Dear Editor,
The new government should start to work immediately, avoiding the temptation of losing time by being dragged into peripheral and emotive non-rational concerns. It should try to proceed along the line of continuity and business as usual. This would imply allowing the administrative arm of government to function as it has been and not changing any task or personnel except some permanent secretaries and ministerial secretaries. The private sector must be left absolutely alone without disturbance. The over-exuberance of supporters must be curbed as such alienates.
If such is done, governance becomes easier, more acceptable and legitimate. This is standard political theory.

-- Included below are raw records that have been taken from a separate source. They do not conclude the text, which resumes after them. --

(* ===== verification/PgMaintenance.v ===== *)
(** [runlimit-postgres/src/maintenance.rs]: the bounded cleanup transactions
    of the PostgreSQL backends. *)

From Stdlib Require Import Ascii String.
From stdpp Require Import prelude list gmap.
From S2P Require Import Prelude RustStd Identifier Policy Decision AttemptPolicy Key Check Observation PgErrors PgConfig PgSession PgTables.
Open Scope Z_scope.
Open Scope list_scope.

Section Maintenance.
Context {E Db : Type} {Query : Type -> Type} `{SqlxError E} `{Statements Query}.
Notation Tx := (Tx E Db Query (MaintenanceError E)).

(** [timeout(acquire_timeout, pool.acquire())]; [None] when the budget runs
    out. *)
Definition acquire_maintenance_connection (acquired : option (Result E unit))
    : Result (MaintenanceError E) unit :=
  match acquired with
  | None => Err (MaintenanceError_TimedOutBeforeCommit CleanupPhase_AcquiringConnection)
  | Some r => map_err MaintenanceError_Database r
  end.

Definition map_maintenance_error (error : E) (phase : CleanupPhase) : MaintenanceError E :=
  if is_server_timeout error then MaintenanceError_TimedOutBeforeCommit phase
  else MaintenanceError_Database error.

Definition maintenance_before_commit {A} (phase : CleanupPhase)
    (wait : Session E Db Query -> Session E Db Query * option (Result E A)) : Tx A :=
  before_commit (MaintenanceError_TimedOutBeforeCommit phase)
    (fun error => map_maintenance_error error phase) wait.

Definition set_maintenance_server_timeouts (deadline : Z) (phase : CleanupPhase) : Tx unit :=
  now ← read_clock;
  match remaining_server_timeout_settings deadline now with
  | None => fail (Reusable (MaintenanceError_TimedOutBeforeCommit phase))
  | Some (statement_timeout, lock_timeout) =>
      _ ← maintenance_before_commit phase
            (interact (send (set_local_timeouts statement_timeout lock_timeout)));
      mret tt
  end.

Definition commit_maintenance (deadline : Z) : Tx unit :=
  now ← read_clock;
  if deadline <=? now
  then fail (Reusable (MaintenanceError_TimedOutBeforeCommit CleanupPhase_StartingCommit))
  else
    _ ← set_maintenance_server_timeouts deadline CleanupPhase_PreparingCommit;
    before_commit MaintenanceError_CommitTimedOut MaintenanceError_CommitOutcomeUnknown
      (interact send_commit).

(** A cleanup that certainly removed nothing. *)
Definition no_rows_removed (e : MaintenanceError E) : Prop := may_have_removed_rows e = false.

Lemma quiet_maintenance {A} phase
    (answer : Step E Db Query -> Session E Db Query -> Session E Db Query * option (Result E A)) :
  (forall step s, let '(s', _) := answer step s in committed s' = committed s /\ busy s' = busy s) ->
  quiet no_rows_removed (maintenance_before_commit phase (interact answer)).
Proof.
  intros Ha. apply quiet_wait; [done| |done]. intros error. unfold map_maintenance_error.
  by destruct (is_server_timeout error).
Qed.

Lemma quiet_maintenance_timeouts deadline phase :
  quiet no_rows_removed (set_maintenance_server_timeouts deadline phase).
Proof.
  apply quiet_bind; [apply quiet_clock|]. intros now.
  destruct (remaining_server_timeout_settings _ _) as [[st lk]|]; [|by apply quiet_fail].
  apply quiet_bind; [apply quiet_maintenance, send_frame|intros _; apply quiet_ret].
Qed.

Lemma certain_commit_maintenance {D} (published : D -> Prop) deadline (result : D) :
  published result ->
  certain no_rows_removed published (_ ← commit_maintenance deadline; mret (Reusable result)).
Proof.
  intros Hp. apply certain_assoc, certain_bind; [apply quiet_clock|]. intros now.
  destruct (deadline <=? now); [intros s; simpl; by split_and!|].
  apply certain_assoc, certain_bind; [apply quiet_maintenance_timeouts|]. intros _.
  by apply certain_publish.
Qed.
End Maintenance.

(** * The fixed-window cleanup *)

Section FixedCleanup.
Context {E : Type} `{SqlxError E}.
Notation Tx := (Tx E FixedDb (FixedQuery E) (MaintenanceError E)).

Definition run_cleanup_transaction_inner (maximum_rows deadline : Z) : Tx Z :=
  _ ← maintenance_before_commit CleanupPhase_BeginningTransaction (interact send_begin);
  _ ← set_maintenance_server_timeouts deadline CleanupPhase_ConfiguringTimeouts;
  result ← maintenance_before_commit CleanupPhase_DeletingExpiredWindows
             (interact (send (CLEANUP_SQL maximum_rows)));
  _ ← commit_maintenance deadline;
  mret (rows_affected result).

Definition run_cleanup_transaction (maximum_rows deadline : Z)
    (s : Session E FixedDb (FixedQuery E))
    : Session E FixedDb (FixedQuery E) * Outcome (ConnectionOutcome (Result (MaintenanceError E) Z)) :=
  match run_cleanup_transaction_inner maximum_rows deadline s with
  | (s, Done (Ok rows)) => (s, Done (Reusable (Ok rows)))
  | (s, Done (Err outcome)) => (s, Done (ConnectionOutcome_map outcome Err))
  | (s, Panic) => (s, Panic)
  end.
End FixedCleanup.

The three projects of national importance should be proceeded with and we should not try to reinvent the wheel. The hydropower project Amaila would cheapen electricity, and help in achieving an industrial revolution making Guyanese products more competitive locally and overseas. The Specialty Hospital would save many lives providing facilities which are only available overseas. As important, it would allow older members of the diaspora who desire to return to Guyana to do so, since world-class medical services would be available for them as in the developed countries. These people would bring their capital and their foreign pensions, and as such the hospital would be a foreign exchange earner. Airport modernisation would cause airfares to fall since there will be more airlines and more competition, and it would be an earner of money since Guyana, from its situation at the top of South America, would be the stop-over hub for planes going from North to South America and vice versa, and from North America to Africa. All three programmes would pay for themselves and create jobs.
Constitutional reforms should be an immediate priority. Such reforms should return to the system we had and which the anglophone Caribbean shares. In such reforms, regional local governments should be strengthened giving the regions financial and developmental autonomy. The central government should have the role of supervising the regional local governments, the currency, defence, foreign affairs and the ports, including the airport. The central government should also be responsible for the capital city of Georgetown.
The new government should immediately address the question of corruption in a quiet, constructive way. This would include cutting out the bribery of officials in various government departments such as the registries, and immediately keeping a rein on all the ministers. The ministers should immediately be made to publicly declare their assets. Such a declaration must be done within three months. This would curb the temptation of ministers enriching themselves from public funds or taking kickbacks. This is an urgent priority.
There are credible reports that numbers of people on learning that APNU+AFC had succeeded to the government, began squatting on government and private lands and invading the turnkey houses the Ministry of Housing had built at a cost of scores of millions of dollars. The new government must immediately put a stop to this attempted theft of state property and the lawlessness accompanying it. Government would then exhibit to all Guyana that it is strong and not weak, is capable of maintaining law and order and is focused on eliminating criminality.
With honest will and dedication, the new government could achieve these impacting activities in less than six months.